[What is needed]
Output only the lines of the entries that follow, starting at the one with "Nat.le_lt_trans; [|exact Hlen]." and running down to the one with "Hypothesis HU : forall n, G n -> id n ∈ U.", both included and unchanged.

[Given records]
__________________________________________________
(* ===== verification/Join.v ===== *)
(** * Join: a node joins a cluster that loses nothing

    [Reliable.v] and [Maintain.v] are about a cluster in which every node knows every
    other (a [mesh]).  Here a fresh node joins such a cluster: [bootstrap] of
    [src/src/network.rs] pings one member and looks its own identifier up; the members
    it asks and the node itself spawn [welcome_if_new] ([src/src/protocol.rs]) for each
    other, and when these tasks have run the larger cluster is a mesh again. *)
From S2P Require Import Prelude Node Routing RoutingTable RoutingTableSpec Storage Text Crypto AuthHandler SigCache Crawling Protocol ProtocolSpec Network NetworkSpec Cluster Reliable Maintain.
From Stdlib Require Import Strings.Byte.
Local Open Scope Z_scope.

(** ** Adding a contact to a table with room *)

Lemma add_contact_room now t n :
  table_wf t -> wf_node n -> id n <> id (local_node t) -> (length (all_nodes t) < tksize t)%nat ->
  exists t', add_contact INSERT_FUEL now t n = Some (t', None) /\ table_wf t' /\ insert_rel t t' n /\ n ∈ all_nodes t'.
Proof.
  intros Hw Hn Hid Hlen. destruct (table_locate t (long_id n) Hw (wf_node_range n Hn)) as (l1 & b & l2 & Hloc).
  pose proof Hloc as (Eb & _). assert (b ∈ buckets t) as Hb by (rewrite Eb; set_solver).
  assert (length (bnodes b) < bksize b)%nat as Hroom.
  { rewrite (proj1 (Forall_forall _ _) (tw_ksize t Hw) b Hb). eapply Nat.le_lt_trans; [|exact Hlen].
    unfold all_nodes. rewrite Eb, fmap_app, fmap_cons, concat_app, length_app. cbn [concat]. rewrite length_app. lia. }
  assert (exists t', add_contact INSERT_FUEL now t n = Some (t', None)) as [t' Ha].
  { unfold add_contact. rewrite decide_False by done. change INSERT_FUEL with (Datatypes.S 128).
    rewrite (table_insert_step 128 now t n _ _ _ Hloc). cbv zeta.
    pose proof (add_node_outcome b n (proj1 (Forall_forall _ _) (tw_buckets t Hw) b Hb)) as Ho. cbv zeta in Ho.
    destruct Ho as [? ? ? ?|? ?|? ? Hfull ?]; [by eexists..|lia]. }
  destruct (add_contact_spec _ _ _ _ _ _ Hw Hn ltac:(lia) Ha) as (Hw' & Hrel & [(? & _)|(_ & l1' & b' & l2' & (Eb' & _) & Hi)]);
    [done|].
  exists t'. split_and!; [done..|]. apply elem_of_all_nodes. exists b'. split; [rewrite Eb'; set_solver|exact Hi].
Qed.

(** Timestamps do not matter to who is known. *)
Lemma equiv_contacts (t t' : RoutingTable) : t ≡ t' -> all_nodes t = all_nodes t' /\ all_contacts t = all_contacts t'.
Proof.
  intros Ht. assert (forall t, all_nodes (erase_timers t) = all_nodes t /\ all_contacts (erase_timers t) = all_contacts t) as He.
  { intros x. unfold all_nodes, all_contacts, erase_timers. cbn [buckets set_buckets]. rewrite <- !list_fmap_compose. done. }
  unfold equiv, table_equiv in Ht. destruct (He t) as [<- <-], (He t') as [<- <-]. by rewrite Ht.
Qed.

(** ** Lookups that reach everybody *)

Section complete_crawl.
Context `{UnstableSort} `{HashOrder} {P : Type} `{SpiderProtocol P}.

(** [dn i] holds of the network once the peer [i] has been asked. *)
Variables (J : P -> Prop) (G : Node -> Prop) (T : Node) (dn : bytes -> P -> Prop) (U : gset bytes).

(** The answer of the peer [i] lists all the other peers. *)
Definition full_answer (i : bytes) (r : RawResponse) : Prop :=
  nodes_answered G r /\ forall m, G m -> id m <> i -> id m ∈ id <$> get_node_list r.

Hypothesis Hans : forall p n, J p -> G n ->
  J (fst (call_find_node p n T)) /\ full_answer (id n) (snd (call_find_node p n T)) /\
  dn (id n) (fst (call_find_node p n T)) /\ forall i, dn i p -> dn i (fst (call_find_node p n T)).
Hypothesis HGwf : forall n, G n -> wf_node n.
Hypothesis HU : forall n, G n -> id n ∈ U.

Lemma call_all_full p peers :
  J p -> Forall G peers ->
  let '(p', rs) := call_all call_find_node T p peers in
  J p' /\ Forall (fun ir => full_answer (fst ir) (snd ir)) rs /\ rs.*1 = id <$> peers /\
  (forall i, i ∈ id <$> peers -> dn i p') /\ forall i, dn i p -> dn i p'.
Proof.
  intros Hj Hp. revert p Hj. induction Hp as [|n peers Hn _ IH]; intros p Hj; cbn [call_all].
  { split_and!; [done|done|done| |done]. intros i Hi. by apply elem_of_nil in Hi. }
  destruct (Hans p n Hj Hn) as (Hj1 & Hr & Hd1 & Hm1). destruct (call_find_node p n T) as [p1 r]. cbn [fst snd] in *.
  specialize (IH p1 Hj1). destruct (call_all call_find_node T p1 peers) as [p2 rs].
  destruct IH as (Hj2 & Hrs & Eids & Hd2 & Hm2). split_and!; [done|by constructor|by rewrite !fmap_cons, Eids| |auto].
  intros i. rewrite fmap_cons. intros [->|Hi]%elem_of_cons; auto.
Qed.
__________________________________________________
[Task result]
  { rewrite (proj1 (Forall_forall _ _) (tw_ksize t Hw) b Hb). eapply Nat.le_lt_trans; [|exact Hlen].
    unfold all_nodes. rewrite Eb, fmap_app, fmap_cons, concat_app, length_app. cbn [concat]. rewrite length_app. lia. }
  assert (exists t', add_contact INSERT_FUEL now t n = Some (t', None)) as [t' Ha].
  { unfold add_contact. rewrite decide_False by done. change INSERT_FUEL with (Datatypes.S 128).
    rewrite (table_insert_step 128 now t n _ _ _ Hloc). cbv zeta.
    pose proof (add_node_outcome b n (proj1 (Forall_forall _ _) (tw_buckets t Hw) b Hb)) as Ho. cbv zeta in Ho.
    destruct Ho as [? ? ? ?|? ?|? ? Hfull ?]; [by eexists..|lia]. }
  destruct (add_contact_spec _ _ _ _ _ _ Hw Hn ltac:(lia) Ha) as (Hw' & Hrel & [(? & _)|(_ & l1' & b' & l2' & (Eb' & _) & Hi)]);
    [done|].
  exists t'. split_and!; [done..|]. apply elem_of_all_nodes. exists b'. split; [rewrite Eb'; set_solver|exact Hi].
Qed.

(** Timestamps do not matter to who is known. *)
Lemma equiv_contacts (t t' : RoutingTable) : t ≡ t' -> all_nodes t = all_nodes t' /\ all_contacts t = all_contacts t'.
Proof.
  intros Ht. assert (forall t, all_nodes (erase_timers t) = all_nodes t /\ all_contacts (erase_timers t) = all_contacts t) as He.
  { intros x. unfold all_nodes, all_contacts, erase_timers. cbn [buckets set_buckets]. rewrite <- !list_fmap_compose. done. }
  unfold equiv, table_equiv in Ht. destruct (He t) as [<- <-], (He t') as [<- <-]. by rewrite Ht.
Qed.

(** ** Lookups that reach everybody *)

Section complete_crawl.
Context `{UnstableSort} `{HashOrder} {P : Type} `{SpiderProtocol P}.

(** [dn i] holds of the network once the peer [i] has been asked. *)
Variables (J : P -> Prop) (G : Node -> Prop) (T : Node) (dn : bytes -> P -> Prop) (U : gset bytes).

(** The answer of the peer [i] lists all the other peers. *)
Definition full_answer (i : bytes) (r : RawResponse) : Prop :=
  nodes_answered G r /\ forall m, G m -> id m <> i -> id m ∈ id <$> get_node_list r.

Hypothesis Hans : forall p n, J p -> G n ->
  J (fst (call_find_node p n T)) /\ full_answer (id n) (snd (call_find_node p n T)) /\
  dn (id n) (fst (call_find_node p n T)) /\ forall i, dn i p -> dn i (fst (call_find_node p n T)).
Hypothesis HGwf : forall n, G n -> wf_node n.
Hypothesis HU : forall n, G n -> id n ∈ U.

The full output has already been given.